> **TASK BRIEF**: Repeat word for word every line from the one holding "induction s as [|d s IH] using rev_ind; intros Hd" to the end of the material below.

> **GIVEN DATA**:
━━━━━━━━━━━━━━━━
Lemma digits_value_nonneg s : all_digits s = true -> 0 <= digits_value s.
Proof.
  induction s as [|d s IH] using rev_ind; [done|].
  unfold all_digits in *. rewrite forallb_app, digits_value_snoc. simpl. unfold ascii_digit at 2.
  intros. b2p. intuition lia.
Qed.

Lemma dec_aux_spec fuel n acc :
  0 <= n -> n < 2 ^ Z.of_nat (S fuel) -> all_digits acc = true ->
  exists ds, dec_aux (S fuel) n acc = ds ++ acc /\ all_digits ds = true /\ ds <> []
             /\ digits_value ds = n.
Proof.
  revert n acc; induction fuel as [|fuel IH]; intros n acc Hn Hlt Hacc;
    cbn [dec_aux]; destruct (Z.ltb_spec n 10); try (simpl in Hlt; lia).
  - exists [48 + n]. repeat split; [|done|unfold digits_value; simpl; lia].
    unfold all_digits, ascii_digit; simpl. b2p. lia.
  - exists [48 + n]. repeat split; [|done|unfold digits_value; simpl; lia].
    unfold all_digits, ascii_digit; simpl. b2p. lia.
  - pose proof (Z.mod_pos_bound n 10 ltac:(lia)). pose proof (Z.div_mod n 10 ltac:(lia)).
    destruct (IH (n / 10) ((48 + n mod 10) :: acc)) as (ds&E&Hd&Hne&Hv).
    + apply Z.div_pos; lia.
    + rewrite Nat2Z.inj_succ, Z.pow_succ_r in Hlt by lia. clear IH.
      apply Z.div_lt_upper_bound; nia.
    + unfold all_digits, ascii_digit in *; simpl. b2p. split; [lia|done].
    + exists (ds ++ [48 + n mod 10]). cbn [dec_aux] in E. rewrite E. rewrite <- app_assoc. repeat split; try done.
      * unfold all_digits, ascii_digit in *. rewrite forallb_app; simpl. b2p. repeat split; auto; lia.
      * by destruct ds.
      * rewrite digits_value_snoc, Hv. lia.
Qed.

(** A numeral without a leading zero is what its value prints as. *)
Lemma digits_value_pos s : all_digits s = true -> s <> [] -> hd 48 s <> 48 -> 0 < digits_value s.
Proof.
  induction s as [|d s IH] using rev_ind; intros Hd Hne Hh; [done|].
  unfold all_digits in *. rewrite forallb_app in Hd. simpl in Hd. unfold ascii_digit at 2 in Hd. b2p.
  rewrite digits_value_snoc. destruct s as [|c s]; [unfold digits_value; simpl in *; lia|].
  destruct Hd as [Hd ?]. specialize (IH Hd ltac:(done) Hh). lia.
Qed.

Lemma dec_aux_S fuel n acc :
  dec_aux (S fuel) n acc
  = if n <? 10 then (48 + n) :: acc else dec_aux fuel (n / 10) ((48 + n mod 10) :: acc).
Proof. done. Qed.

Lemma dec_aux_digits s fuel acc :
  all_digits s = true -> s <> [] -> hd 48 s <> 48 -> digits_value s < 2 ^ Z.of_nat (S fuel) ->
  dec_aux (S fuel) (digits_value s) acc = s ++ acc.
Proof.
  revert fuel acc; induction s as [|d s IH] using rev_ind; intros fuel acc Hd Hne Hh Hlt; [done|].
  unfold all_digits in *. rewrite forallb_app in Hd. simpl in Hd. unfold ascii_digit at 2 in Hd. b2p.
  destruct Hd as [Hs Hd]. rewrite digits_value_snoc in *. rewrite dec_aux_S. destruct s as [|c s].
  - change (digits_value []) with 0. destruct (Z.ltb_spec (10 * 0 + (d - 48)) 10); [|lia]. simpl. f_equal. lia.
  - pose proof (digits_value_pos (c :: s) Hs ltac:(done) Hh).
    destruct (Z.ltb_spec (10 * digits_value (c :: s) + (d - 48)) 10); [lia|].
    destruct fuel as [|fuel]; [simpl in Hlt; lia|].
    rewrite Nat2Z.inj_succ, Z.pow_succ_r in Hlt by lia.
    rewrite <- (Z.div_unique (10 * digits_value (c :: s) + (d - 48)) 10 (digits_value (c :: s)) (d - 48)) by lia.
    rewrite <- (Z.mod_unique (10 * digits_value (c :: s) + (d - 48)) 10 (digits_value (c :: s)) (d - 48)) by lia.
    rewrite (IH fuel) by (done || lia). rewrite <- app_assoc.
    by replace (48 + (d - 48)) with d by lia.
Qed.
━━━━━━━━━━━━━━━━
> **FINAL ANSWER**:
  induction s as [|d s IH] using rev_ind; intros Hd Hne Hh; [done|].
  unfold all_digits in *. rewrite forallb_app in Hd. simpl in Hd. unfold ascii_digit at 2 in Hd. b2p.
  rewrite digits_value_snoc. destruct s as [|c s]; [unfold digits_value; simpl in *; lia|].
  destruct Hd as [Hd ?]. specialize (IH Hd ltac:(done) Hh). lia.
Qed.

Lemma dec_aux_S fuel n acc :
  dec_aux (S fuel) n acc
  = if n <? 10 then (48 + n) :: acc else dec_aux fuel (n / 10) ((48 + n mod 10) :: acc).
Proof. done. Qed.

Lemma dec_aux_digits s fuel acc :
  all_digits s = true -> s <> [] -> hd 48 s <> 48 -> digits_value s < 2 ^ Z.of_nat (S fuel) ->
  dec_aux (S fuel) (digits_value s) acc = s ++ acc.
Proof.
  revert fuel acc; induction s as [|d s IH] using rev_ind; intros fuel acc Hd Hne Hh Hlt; [done|].
  unfold all_digits in *. rewrite forallb_app in Hd. simpl in Hd. unfold ascii_digit at 2 in Hd. b2p.
  destruct Hd as [Hs Hd]. rewrite digits_value_snoc in *. rewrite dec_aux_S. destruct s as [|c s].
  - change (digits_value []) with 0. destruct (Z.ltb_spec (10 * 0 + (d - 48)) 10); [|lia]. simpl. f_equal. lia.
  - pose proof (digits_value_pos (c :: s) Hs ltac:(done) Hh).
    destruct (Z.ltb_spec (10 * digits_value (c :: s) + (d - 48)) 10); [lia|].
    destruct fuel as [|fuel]; [simpl in Hlt; lia|].
    rewrite Nat2Z.inj_succ, Z.pow_succ_r in Hlt by lia.
    rewrite <- (Z.div_unique (10 * digits_value (c :: s) + (d - 48)) 10 (digits_value (c :: s)) (d - 48)) by lia.
    rewrite <- (Z.mod_unique (10 * digits_value (c :: s) + (d - 48)) 10 (digits_value (c :: s)) (d - 48)) by lia.
    rewrite (IH fuel) by (done || lia). rewrite <- app_assoc.
    by replace (48 + (d - 48)) with d by lia.
Qed.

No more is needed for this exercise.